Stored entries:
-- Opening Marker --

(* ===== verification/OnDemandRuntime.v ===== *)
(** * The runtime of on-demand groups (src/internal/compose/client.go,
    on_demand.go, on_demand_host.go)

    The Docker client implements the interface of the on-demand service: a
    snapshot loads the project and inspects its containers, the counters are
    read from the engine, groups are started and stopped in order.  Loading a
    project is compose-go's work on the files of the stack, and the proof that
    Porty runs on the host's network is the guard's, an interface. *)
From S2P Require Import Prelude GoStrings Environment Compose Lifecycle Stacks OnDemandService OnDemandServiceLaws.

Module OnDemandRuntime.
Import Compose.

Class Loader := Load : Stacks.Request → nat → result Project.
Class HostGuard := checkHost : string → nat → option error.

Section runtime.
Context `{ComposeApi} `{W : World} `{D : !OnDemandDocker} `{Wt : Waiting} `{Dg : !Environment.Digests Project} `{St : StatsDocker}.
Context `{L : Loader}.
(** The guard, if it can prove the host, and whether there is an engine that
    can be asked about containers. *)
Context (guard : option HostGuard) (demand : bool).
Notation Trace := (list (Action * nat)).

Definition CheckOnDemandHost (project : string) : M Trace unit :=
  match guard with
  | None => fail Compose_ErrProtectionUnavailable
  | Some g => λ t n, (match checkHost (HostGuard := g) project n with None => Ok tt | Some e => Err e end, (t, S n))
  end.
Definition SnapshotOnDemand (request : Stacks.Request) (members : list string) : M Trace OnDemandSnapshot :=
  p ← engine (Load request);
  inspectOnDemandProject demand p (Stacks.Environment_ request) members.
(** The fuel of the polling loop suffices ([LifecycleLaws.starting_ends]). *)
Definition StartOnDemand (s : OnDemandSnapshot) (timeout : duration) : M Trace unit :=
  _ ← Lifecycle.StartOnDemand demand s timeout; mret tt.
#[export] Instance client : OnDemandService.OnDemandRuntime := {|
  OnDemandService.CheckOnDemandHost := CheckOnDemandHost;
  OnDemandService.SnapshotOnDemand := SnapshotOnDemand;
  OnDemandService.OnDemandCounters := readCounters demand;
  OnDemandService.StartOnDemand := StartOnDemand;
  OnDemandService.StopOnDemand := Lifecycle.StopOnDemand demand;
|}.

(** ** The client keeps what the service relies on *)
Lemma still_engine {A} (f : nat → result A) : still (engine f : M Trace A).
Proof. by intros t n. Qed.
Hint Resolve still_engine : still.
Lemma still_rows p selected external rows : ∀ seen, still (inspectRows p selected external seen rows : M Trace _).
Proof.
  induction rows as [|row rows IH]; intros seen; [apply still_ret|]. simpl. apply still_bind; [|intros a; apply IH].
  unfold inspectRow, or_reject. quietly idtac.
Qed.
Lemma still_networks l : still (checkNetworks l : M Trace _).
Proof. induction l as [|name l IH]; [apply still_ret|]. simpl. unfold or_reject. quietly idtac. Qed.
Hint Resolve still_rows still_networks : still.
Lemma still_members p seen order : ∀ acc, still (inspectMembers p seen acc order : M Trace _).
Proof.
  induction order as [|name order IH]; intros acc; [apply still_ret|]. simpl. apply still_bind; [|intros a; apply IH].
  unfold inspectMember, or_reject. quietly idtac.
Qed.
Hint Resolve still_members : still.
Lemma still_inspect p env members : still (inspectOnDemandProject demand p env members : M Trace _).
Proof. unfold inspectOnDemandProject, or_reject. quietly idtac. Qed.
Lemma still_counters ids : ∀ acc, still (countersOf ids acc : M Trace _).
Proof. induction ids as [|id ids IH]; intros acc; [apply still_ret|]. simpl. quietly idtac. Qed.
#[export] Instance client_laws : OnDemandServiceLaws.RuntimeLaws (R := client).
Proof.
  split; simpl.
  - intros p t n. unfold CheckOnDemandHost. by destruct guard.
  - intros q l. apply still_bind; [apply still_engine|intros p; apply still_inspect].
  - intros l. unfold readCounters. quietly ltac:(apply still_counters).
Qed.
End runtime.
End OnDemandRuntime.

-- Closing Marker --
-- Opening Marker --

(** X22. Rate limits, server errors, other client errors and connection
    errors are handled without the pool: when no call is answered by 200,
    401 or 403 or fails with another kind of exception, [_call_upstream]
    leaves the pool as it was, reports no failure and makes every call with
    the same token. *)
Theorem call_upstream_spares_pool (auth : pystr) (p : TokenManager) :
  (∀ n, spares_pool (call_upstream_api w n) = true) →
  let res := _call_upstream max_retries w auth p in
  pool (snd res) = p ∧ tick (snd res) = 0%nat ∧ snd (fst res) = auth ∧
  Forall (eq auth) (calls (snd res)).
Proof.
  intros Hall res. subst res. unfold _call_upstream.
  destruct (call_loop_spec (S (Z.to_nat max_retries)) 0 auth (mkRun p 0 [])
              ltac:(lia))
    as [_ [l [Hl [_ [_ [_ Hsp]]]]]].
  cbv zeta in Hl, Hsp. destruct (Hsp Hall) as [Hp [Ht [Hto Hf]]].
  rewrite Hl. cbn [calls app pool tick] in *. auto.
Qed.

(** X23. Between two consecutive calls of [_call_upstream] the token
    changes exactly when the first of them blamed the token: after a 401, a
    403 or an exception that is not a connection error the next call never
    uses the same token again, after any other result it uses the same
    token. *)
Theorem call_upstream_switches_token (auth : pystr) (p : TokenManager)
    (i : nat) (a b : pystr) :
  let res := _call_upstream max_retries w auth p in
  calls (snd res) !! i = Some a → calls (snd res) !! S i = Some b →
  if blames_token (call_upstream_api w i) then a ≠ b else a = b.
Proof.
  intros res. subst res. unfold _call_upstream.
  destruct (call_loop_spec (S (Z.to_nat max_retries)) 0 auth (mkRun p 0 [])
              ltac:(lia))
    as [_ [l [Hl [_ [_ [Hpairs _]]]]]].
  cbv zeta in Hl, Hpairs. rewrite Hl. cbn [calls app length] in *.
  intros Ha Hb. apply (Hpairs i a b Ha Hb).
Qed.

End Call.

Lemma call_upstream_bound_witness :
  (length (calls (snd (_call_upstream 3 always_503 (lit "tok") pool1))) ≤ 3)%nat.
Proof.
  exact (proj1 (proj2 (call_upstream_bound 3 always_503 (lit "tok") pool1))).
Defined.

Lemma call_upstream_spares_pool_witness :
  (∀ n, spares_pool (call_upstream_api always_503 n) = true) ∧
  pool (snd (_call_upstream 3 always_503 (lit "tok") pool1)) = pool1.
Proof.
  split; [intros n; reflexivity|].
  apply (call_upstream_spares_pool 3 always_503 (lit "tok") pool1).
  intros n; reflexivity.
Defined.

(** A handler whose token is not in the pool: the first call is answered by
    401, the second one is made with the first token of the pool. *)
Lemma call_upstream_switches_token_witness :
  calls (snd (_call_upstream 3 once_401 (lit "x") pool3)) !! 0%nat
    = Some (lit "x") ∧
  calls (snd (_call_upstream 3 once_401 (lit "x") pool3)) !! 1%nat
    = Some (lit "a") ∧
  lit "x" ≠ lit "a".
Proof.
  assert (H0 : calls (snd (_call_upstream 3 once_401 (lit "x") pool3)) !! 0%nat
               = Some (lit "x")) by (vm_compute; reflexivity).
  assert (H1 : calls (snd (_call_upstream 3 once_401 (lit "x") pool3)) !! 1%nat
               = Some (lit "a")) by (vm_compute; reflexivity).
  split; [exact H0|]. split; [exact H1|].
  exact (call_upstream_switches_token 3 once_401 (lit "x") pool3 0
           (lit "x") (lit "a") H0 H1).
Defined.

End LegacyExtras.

-- Closing Marker --

» **Your instructions**
For this exercise, please output exactly the lines above starting at the line with "unfold inspectRow, or_reject." and ending at the line with "Proof. induction ids", ends included.

» **Result below**
  unfold inspectRow, or_reject. quietly idtac.
Qed.
Lemma still_networks l : still (checkNetworks l : M Trace _).
Proof. induction l as [|name l IH]; [apply still_ret|]. simpl. unfold or_reject. quietly idtac. Qed.
Hint Resolve still_rows still_networks : still.
Lemma still_members p seen order : ∀ acc, still (inspectMembers p seen acc order : M Trace _).
Proof.
  induction order as [|name order IH]; intros acc; [apply still_ret|]. simpl. apply still_bind; [|intros a; apply IH].
  unfold inspectMember, or_reject. quietly idtac.
Qed.
Hint Resolve still_members : still.
Lemma still_inspect p env members : still (inspectOnDemandProject demand p env members : M Trace _).
Proof. unfold inspectOnDemandProject, or_reject. quietly idtac. Qed.
Lemma still_counters ids : ∀ acc, still (countersOf ids acc : M Trace _).
Proof. induction ids as [|id ids IH]; intros acc; [apply still_ret|]. simpl. quietly idtac. Qed.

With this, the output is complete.